ENERGY STAR requires 12 consecutive months of complete energy data for every utility type at every meter — with no gaps, no overlaps, and coverage that represents the whole building. A single missing month of gas data, a billing-period gap in the electricity records, or tenant-metered space excluded from the submission will disqualify the asset from receiving an ENERGY STAR score.

What is decision-grade data?

Decision-grade data is data that has been verified as complete and continuous before it is used to compute a score. For ENERGY STAR, that means 12 full months exist for every utility type at every meter, and the billing periods connect without gaps or overlaps. EDRA's B1 (completeness) and B3 (continuity) components check exactly this — so you know an asset qualifies before you enter anything into Portfolio Manager.

Why do gaps or overlaps disqualify data?

ENERGY STAR's algorithm needs 12 consecutive, non-overlapping months to compute a reliable performance figure. A gap means part of the year is unaccounted for; an overlap means some consumption is double-counted. Either breaks the continuity the algorithm depends on, so it returns an error or no score at all — without telling you which meter, month, or billing period caused it.
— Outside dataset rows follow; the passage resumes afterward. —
(* ===== verification/Redaction.v ===== *)
(** * Credential redaction (internal/redaction/redaction.go)

    Texts and JSON values are stripped of what looks like a credential before they
    are stored or shown.  The six expressions run on Go's regexp package: the
    model is a backtracking matcher over the runes of a text, with the preference
    order of leftmost-first matching, and [ReplaceAllString] on top of it. *)

From Stdlib Require Import ZArith Lia Ascii.
From S2P Require Import Prelude Enums GoStrings Utf8 External Validation Model.
From stdpp Require Import base gmap strings list.
Import Utf8.

Open Scope Z_scope.

Module Redaction.

Definition Marker : string := "[redacted]".
Definition PrivateKeyMarker : string := "[redacted private key]".
Definition KubeconfigMarker : string := "[redacted kubeconfig]".
Definition SensitiveLineMarker : string := "[redacted sensitive log line]".

(** ** Classes *)

Definition one_byte (f : ascii -> bool) (r : string) : bool :=
  match r with String c "" => f c | _ => false end.

(** [\s] and [\w] of the regexp package *)
Definition space_rune : string -> bool :=
  one_byte (fun c => ContainsByte (String (byte 9) (String (byte 10) (String (byte 12) (String (byte 13) " ")))) c).
Definition letter (c : ascii) : bool := in_range "a"%char "z"%char (lower_byte c).
Definition digit (c : ascii) : bool := in_range "0"%char "9"%char c.
Definition word_rune : string -> bool := one_byte (fun c => letter c || digit c || (c == "_"%char)).

(** U+212A and U+017F, which fold to k and s. *)
Definition kelvin : string := String (byte 226) (String (byte 132) (String (byte 170) "")).
Definition long_s : string := String (byte 197) (String (byte 191) "").

(** A letter of an expression under (?i). *)
Definition folds (c : ascii) (r : string) : bool :=
  one_byte (fun d => lower_byte d == c) r || ((c == "k"%char) && (r == kelvin)) || ((c == "s"%char) && (r == long_s)).

(** The runes of a bearer token, under (?i). *)
Definition token_rune (r : string) : bool :=
  one_byte (fun c => letter c || digit c || ContainsByte "._~+/=-" c) r || (r == kelvin) || (r == long_s).

(** ** Expressions *)

Inductive regex :=
  | Eps
  | Rune (f : string -> bool)
  | Seq (a b : regex)
  | Alt (a b : regex)
  | Many (f : string -> bool)
  | Boundary
  | Group (a : regex).

Definition word_at (r : option string) : bool := match r with Some r => word_rune r | None => false end.

(** The first match of [a] at the front of [s], in the order of preference, after
    which the rest of the expression, [k], matches as well.  [prev] is the rune
    before [s], [cap] the text of the group. *)
Fixpoint matches {R} (a : regex) (prev : option string) (s : list string) (cap : list string)
    (k : option string -> list string -> list string -> option R) : option R :=
  match a with
  | Eps => k prev s cap
  | Rune f => match s with r :: s' => if f r then k (Some r) s' cap else None | [] => None end
  | Seq a b => matches a prev s cap (fun prev s cap => matches b prev s cap k)
  | Alt a b => match matches a prev s cap k with Some x => Some x | None => matches b prev s cap k end
  | Many f =>
      (fix many prev s :=
         match s with
         | r :: s' => if f r then match many (Some r) s' with Some x => Some x | None => k prev s cap end
                      else k prev s cap
         | [] => k prev [] cap
         end) prev s
  | Boundary => if xorb (word_at prev) (word_at (head s)) then k prev s cap else None
  | Group a => matches a prev s cap (fun prev' s' _ => k prev' s' (take (length s - length s') s))
  end.

Definition first_match (a : regex) (prev : option string) (s : list string) :
    option (option string * list string * list string) :=
  matches a prev s [] (fun prev s cap => Some (prev, s, cap)).

(** [ReplaceAllString(src, "$1" + Marker)]: matches from left to right that do not
    overlap.  Every expression below takes at least one rune, so as many rounds as
    there are runes are enough. *)
Fixpoint replace_all (fuel : nat) (a : regex) (prev : option string) (s : list string) : list string :=
  match fuel with
  | O => s
  | S n =>
      match s with
      | [] => []
      | r :: s' =>
          match first_match a prev s with
          | Some (prev', rest, cap) => cap ++ Marker :: replace_all n a prev' rest
          | None => r :: replace_all n a (Some r) s'
          end
      end
  end.

Definition ReplaceAllString (a : regex) (src : string) : string :=
  let s := runes src in text (replace_all (length s) a None s).

(** ** The expressions of the source *)

Fixpoint word (w : string) : regex :=
  match w with EmptyString => Eps | String c r => Seq (Rune (folds c)) (word r) end.

Definition one (chars : string) : regex := Rune (one_byte (ContainsByte chars)).
Definition optional (chars : string) : regex := Alt (one chars) Eps.
Definition spaces : regex := Many space_rune.
Definition many1 (f : string -> bool) : regex := Seq (Rune f) (Many f).
Definition not_of (chars : string) (r : string) : bool := negb (one_byte (ContainsByte chars) r).
Definition not_space_of (chars : string) (r : string) : bool := not_of chars r && negb (space_rune r).

(** The name, a colon or an equals sign, blanks around it, all in the group. *)
Definition header (name : regex) : regex := Group (Seq name (Seq spaces (Seq (one ":=") spaces))).

Definition newline_semicolon : string := String (byte 10) ";".

Definition secret_names : regex :=
  Alt (Seq (word "access") (Seq (optional "_-") (word "token")))
  (Alt (Seq (word "refresh") (Seq (optional "_-") (word "token")))
  (Alt (Seq (word "id") (Seq (optional "_-") (word "token")))
  (Alt (word "token") (Alt (word "password") (Alt (word "secret")
  (Seq (word "client") (Seq (optional "_-") (word "secret")))))))).

Definition stringRedactors : list regex :=
  [Seq Boundary (Seq (header (word "authorization")) (many1 (not_space_of ",;")));
   Seq Boundary (Seq (header (word "cookie")) (many1 (not_of newline_semicolon)));
   Seq Boundary (Seq (header (word "set-cookie")) (many1 (not_of newline_semicolon)));
   Seq Boundary (Seq (Group (word "bearer")) (Seq (many1 space_rune) (many1 token_rune)));
   Seq Boundary (Seq (Group secret_names) (Seq spaces (Seq (one ":=") (Seq spaces (many1 (not_space_of ",;"))))));
   Seq (Group (word "://")) (Seq (many1 (not_space_of "/@:")) (Seq (one ":") (Seq (many1 (not_space_of "/@")) (one "@"))))].

Section redaction.
Context `{External}.

(** [IsSensitiveKey] *)
Definition sensitive_keys : list string :=
  ["authorization"; "cookie"; "setcookie"; "token"; "tokenhash"; "authtoken"; "bearertoken"; "accesstoken";
   "refreshtoken"; "idtoken"; "password"; "secret"; "clientsecret"; "authtokenencrypted"; "clientsecretencrypted";
   "upstreamidtokenencrypted"; "secretkey"; "privatekey"; "clientkey"; "kubeconfig"; "cacertificate";
   "certificateauthoritydata"].

Fixpoint drop_bytes (chars s : string) : string :=
  match s with
  | EmptyString => ""
  | String c r => if ContainsByte chars c then drop_bytes chars r else String c (drop_bytes chars r)
  end.

Definition IsSensitiveKey (key : string) : bool := contains sensitive_keys (drop_bytes "-_." (ToLower key)).

(** [String] *)
Definition RedactString (value : string) : string :=
  let lower := ToLower value in
  if Contains lower "-----begin " && Contains lower " private key-----" then PrivateKeyMarker
  else if Contains lower "apiversion:" && Contains lower "clusters:" && Contains lower "users:" then KubeconfigMarker
  else foldl (fun out redactor => ReplaceAllString redactor out) value stringRedactors.
(** ** Statements on rollouts *)

Definition GetDeliveryRolloutForAction (db : DB) (id project : uuid) : res RolloutRow :=
  match db_rollouts db !! id with
  | Some row => if bool_decide (db_targets db !! row_TargetID row = Some project) then Ok row
                else Err no_rows
  | None => Err no_rows
  end.

(** [None] is [pgx.ErrNoRows]; a fence past the largest [bigint] is an error. *)
Definition TransitionDeliveryRolloutCAS (db : DB) (to reason : string) (id : uuid) (expectedFence : Z)
    (allowed : list string) (now : time) : res (option (RolloutRow * DB)) :=
  match db_rollouts db !! id with
  | Some row =>
      if (row_FencingGeneration row =? expectedFence) && contains allowed (row_State row) then
        fail_if (MaxInt64 <=? row_FencingGeneration row) out_of_range;;
        let row' := transitioned to reason now row in
        Ok (Some (row', with_rollouts db (<[id := row']> (db_rollouts db))))
      else Ok None
  | None => Ok None
  end.

(** The condition under which a rollout can be claimed. *)
Definition claimable (now : time) (row : RolloutRow) : bool :=
  (contains ["resolving"; "awaiting_approval"; "queued"; "progressing"; "rolling_back"] (row_State row) ||
   ((row_State row == "failed") && (row_OnFailure row == "rollback"))) &&
  match row_LeaseExpiresAt row with None => true | Some t => t <=? now end.

Definition ClaimDeliveryRollout (db : DB) (owner : string) (lease : duration) (id : uuid) (now : time) :
    res (option (RolloutRow * DB)) :=
  match db_rollouts db !! id with
  | Some row =>
      if claimable now row then
        fail_if (MaxInt64 <=? row_FencingGeneration row) out_of_range;;
        let row' := claimed_row owner lease now row in
        Ok (Some (row', with_rollouts db (<[id := row']> (db_rollouts db))))
      else Ok None
  | None => Ok None
  end.
(* ===== verification/Control.v ===== *)
(** * User control of a rollout (internal/delivery/rollout/control.go)

    [Act] pauses, resumes, aborts, retries or rolls back a rollout; [Approve]
    records the decision on a frozen approval gate.  Each runs in one
    serializable transaction over the delivery tables, so a request is a function
    on the database.
    The text of a stored plan is decoded, and the audit row of an intent is
    built, by functions the section takes as arguments. *)

From Stdlib Require Import ZArith Lia.
From S2P Require Import Prelude Enums State SafeConv GoStrings External Validation Model Types.
From S2P Require Import Overrides RolloutTypes Planner AsyncOp DeliveryStore.
From stdpp Require Import base gmap strings list relations pretty.
Import SafeConv Overrides Model RolloutTypes Planner AsyncOp DeliveryStore.

Open Scope Z_scope.

Module Control.

(** ** Requests *)

Definition ActionPause : string := "pause".
Definition ActionResume : string := "resume".
Definition ActionAbort : string := "abort".
Definition ActionRetry : string := "retry".
Definition ActionRollback : string := "rollback".

(** [action_ActorID] is [None] for a [pgtype.UUID] that is not valid. *)
Record ActionRequest := {
  action_ProjectID : uuid;
  action_RolloutID : uuid;
  action_ExpectedFence : Z;
  action_Action : string;
  action_ActorID : option uuid;
  action_ReasonCode : string;
  action_IdempotencyKey : string;
  action_Audit : Intent;
}.

Record ApprovalRequest := {
  approve_ProjectID : uuid;
  approve_RolloutID : uuid;
  approve_ExpectedFence : Z;
  approve_Cohort : Z;
  approve_BindingDigest : Digest;
  approve_Decision : string;
  approve_ActorID : option uuid;
  approve_ExpiresAt : time;
  approve_IdempotencyKey : string;
  approve_Audit : Intent;
}.

Section control.
Context `{External} {Outbox : Type}.
(** encoding/json of a stored plan without unknown fields or trailing data, and
    [audit.RecordIntent] *)
Context (decodeStrict : string -> option FrozenRollout).
Context (RecordIntent : Outbox -> Intent -> res Outbox).

#[local] Abbreviation DB := (DB Outbox).
#[local] Abbreviation decodeFrozenPlan := (decodeFrozenPlan decodeStrict).

(** ** Helpers of the controller *)

Definition ErrOutboxUnavailable : error := EText "audit outbox unavailable".

Definition requiredActor (actor : option uuid) : res uuid :=
  match actor with
  | None => Err (fail CodeInvalidInput "actor" "authenticated actor is required")
  | Some id =>
      fail_if (id == uuid_Nil) (fail CodeInvalidInput "actor" "authenticated actor is required");;
      Ok id
  end.

(** The states an action is allowed in and the state it leads to. *)
Definition actionTransition (action : string) : res (list string * string) :=
  if action == ActionPause then Ok (["resolving"; "queued"; "progressing"], "paused")
  else if action == ActionResume then Ok (["paused"], "queued")
  else if action == ActionAbort then
    Ok (["resolving"; "awaiting_approval"; "queued"; "progressing"; "paused"; "failed"], "aborted")
  else if action == ActionRetry then Ok (["failed"; "paused"], "queued")
  else if action == ActionRollback then Ok (["succeeded"; "failed"; "paused"], "rolling_back")
  else Err (fail CodeInvalidInput "action" "is unsupported").

Record ActionDigest := {
  digest_RolloutID : uuid;
  digest_Fence : Z;
  digest_Action : string;
  digest_Actor : string;
  digest_Reason : string;
}.

#[local] Instance ActionDigest_json : ToJSON ActionDigest := fun d => JObject (
  field "rollout_id" (digest_RolloutID d) ++ field "fence" (digest_Fence d) ++
  field "action" (digest_Action d) ++ field_omit "actor" (digest_Actor d == "") (digest_Actor d) ++
  field "reason_code" (digest_Reason d)).

Definition actionDigest (rolloutID : uuid) (fence : Z) (action : string) (actor : option uuid)
    (reason : string) : res Digest :=
  CanonicalDigest {| digest_RolloutID := rolloutID; digest_Fence := fence; digest_Action := action;
                     digest_Actor := from_option uuid_String "" actor; digest_Reason := reason |}.

Definition enqueueControl (db : DB) (rolloutID : uuid) (fence : Z) (action : string) (now : time) : DB :=
  UpsertTaskOutbox db ("delivery-rollout-control:" +:+ uuid_String rolloutID +:+ ":" +:+ pretty fence +:+
                       ":" +:+ action) rolloutID now.

(** The intent with the details of the rollout. *)
Definition audited (intent : Intent) (updated : RolloutRow) : Intent := {|
  intent_Action := intent_Action intent; intent_ResourceID := intent_ResourceID intent;
  intent_Detail := <["fencing_generation" := JNumber (row_FencingGeneration updated)]>
                  (<["state" := JString (row_State updated)]>
                  (<["target_id" := JString (uuid_String (row_TargetID updated))]> (intent_Detail intent)));
  intent_DedupeKey := intent_DedupeKey intent |}.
How does EDRA speed up ENERGY STAR readiness?

Instead of entering data into Portfolio Manager, waiting for a failed score, investigating manually, fixing, and re-entering, the fund manager runs an EDRA scan first. In 48 hours every asset is classified — eligible for ENERGY STAR scoring, or not eligible with specific reason codes pointing to the exact meters, months, and billing periods that are the problem.